CSS Minifier
Minify CSS code to reduce file size and improve page load times. Free, fast, and runs in your browser.
Input CSS
Minified CSS
How to Use the CSS Minifier
Paste your CSS code into the left input panel. The minified output appears automatically in the right panel as you type — there is no button to press. Once the result is ready, check the byte count comparison displayed below the panels to see exactly how much space you saved. Click the Copy button to copy the minified CSS to your clipboard in one click, then paste it directly into your project or CDN configuration.
If you need to start fresh, clear the input panel and paste a new stylesheet. The tool handles stylesheets of any size and works entirely in your browser — no file size limits imposed by server uploads, and no waiting for a round trip to a remote API. For the reverse workflow — turning compressed CSS back into readable code — use our CSS Formatter. If you are working with colors in your stylesheet and need to convert between formats, the Color Converter is a useful companion tool.
What is CSS Minification?
CSS minification is the process of removing every character from a stylesheet that is not required for the browser to interpret it correctly.
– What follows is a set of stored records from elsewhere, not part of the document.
Lemma run_sane p l s s' : sane p s → run p l s = Some s' → sane p s'.
Proof.
  revert s. induction l as [|a l IH]; intros s Hs H; [by simplify_eq/=|]. cbn [run] in H.
  apply bind_Some in H as (s1 & Ha & H). eauto using step_sane.
Qed.

(** Without its listeners the process has ended; at most its context ends too. *)
Lemma run_begin p mainListens healthListens l s : run p l (begin p mainListens healthListens) = Some s →
  sane p s ∨ (at_ s = Returned true ∧ all_done s ∧ ready s = false ∧ poolOpen s = false).
Proof.
  unfold begin. intros H; destruct (mainListens && healthListens); [left; eauto using run_sane, sane_started|right].
  set (s0 := mkRuntime _ _ _ _ _ _ _ _ _) in H.
  assert (at_ s0 = Returned true ∧ all_done s0 ∧ ready s0 = false ∧ poolOpen s0 = false) as H0 by done. clearbody s0.
  revert s0 H0 H. induction l as [|a l IH]; intros s0 (Hat & Hall & Hr & Hp) H; [by simplify_eq/=|]. cbn [run] in H.
  apply bind_Some in H as (s1 & Ha & H). refine (IH s1 _ H).
  destruct a as [|r e|r| | | | | |f'| |]; cbn [step] in Ha; rewrite ?Hat, ?Hall in Ha; try done.
  case_match; [done|]. by injection Ha as <-.
Qed.

(** C19: a process stops in order: at every point of every execution the pool
    is closed only when every goroutine has ended, and the health server answers
    that the process is ready only if, when its handler looked at the flag, the
    pool was open and no server was being shut down, and the ping that followed
    was answered; reporting the end of a goroutine never blocks, so that none is left behind;
    and [Run] returns without an error only if it was asked to stop, never
    because a server or the delivery worker failed. *)
Theorem run_in_order p mainListens healthListens l s :
  run p l (begin p mainListens healthListens) = Some s →
  (poolOpen s = false → all_done s ∧ ready s = false) ∧
  (∀ ping, (readyz ping s).1 = 200 → ping = true ∧ poolOpen s = true ∧ mainShutdown s = false ∧ healthShutdown s = false) ∧
  (∀ r e, workers s r = Reporting e → is_Some (step p (Report r) s)) ∧
  (at_ s = Returned false → ctxDone s = true).
Proof.
  intros [[Hroom Hready Hmain Hhealth _ Hpool Hjoin _ Hclean]|(Hat & Hall & Hr & Hp)]%run_begin.
  - split_and!.
    + intros Hp. rewrite Hp in Hpool. destruct (at_ s) eqn:Hat; try done.  split; [by apply Hjoin|by rewrite Hready].
    + intros ping. unfold readyz. destruct (ready s) eqn:Hr, ping; cbn [negb orb fst]; [|done..]. intros _. by destruct (at_ s) eqn:Hat.
    + intros r e Hw. cbn [step]. rewrite Hw. pose proof (unfinished_set r (Reporting e) s Hw) as Hu. cbn [pending] in Hu.
      rewrite (proj2 (Nat.ltb_lt _ _)) by lia. by eexists.
    + intros Hat. apply Hclean. by rewrite Hat.
  - split_and!; [done|intros ping; unfold readyz; by rewrite Hr|intros r e Hw; by rewrite Hall in Hw|by rewrite Hat].
Qed.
The characters that get stripped fall into several categories: leading and trailing whitespace, newlines between rules, spaces around colons and braces, CSS comments (both single-block /* ... */ and multi-line variants), and redundant semicolons before closing braces.
Beyond simple whitespace removal, a good minifier also applies shorthand conversions where safe — for example collapsing margin: 0px 0px 0px 0px to margin:0. Crucially, what does not change is anything the browser actually reads: selectors, property names, property values, media query conditions, keyframe names, and pseudo-class syntax all remain byte-for-byte identical. Minification is therefore a completely lossless transformation — the rendered output of the page will be indistinguishable from the original.
Why Minify CSS?
- Faster page loads — Smaller files download faster, especially on mobile networks.
- Lower bandwidth costs — Reduced file sizes mean less data transfer.
- Better Core Web Vitals — Smaller CSS files improve FCP and LCP scores.
- Production best practice — All major frameworks minify CSS for production builds.
Common Use Cases
The most frequent use case is preparing a stylesheet for production deployment. When you run a manual build or are working outside an automated pipeline, this tool gives you an instant minified file without installing any build tooling. Paste the output of your SCSS or PostCSS compiler and get a deployment-ready stylesheet in seconds.
Another common scenario is reducing CSS bundle size for a CDN. If you self-host a third-party library — an icon font stylesheet, a grid framework, or a component library — you can paste the vendor CSS here and serve a smaller file from your own CDN origin. This is also useful when optimizing HTML email templates, where inline CSS must be as compact as possible to avoid clipping by email clients like Gmail that truncate messages above a byte threshold.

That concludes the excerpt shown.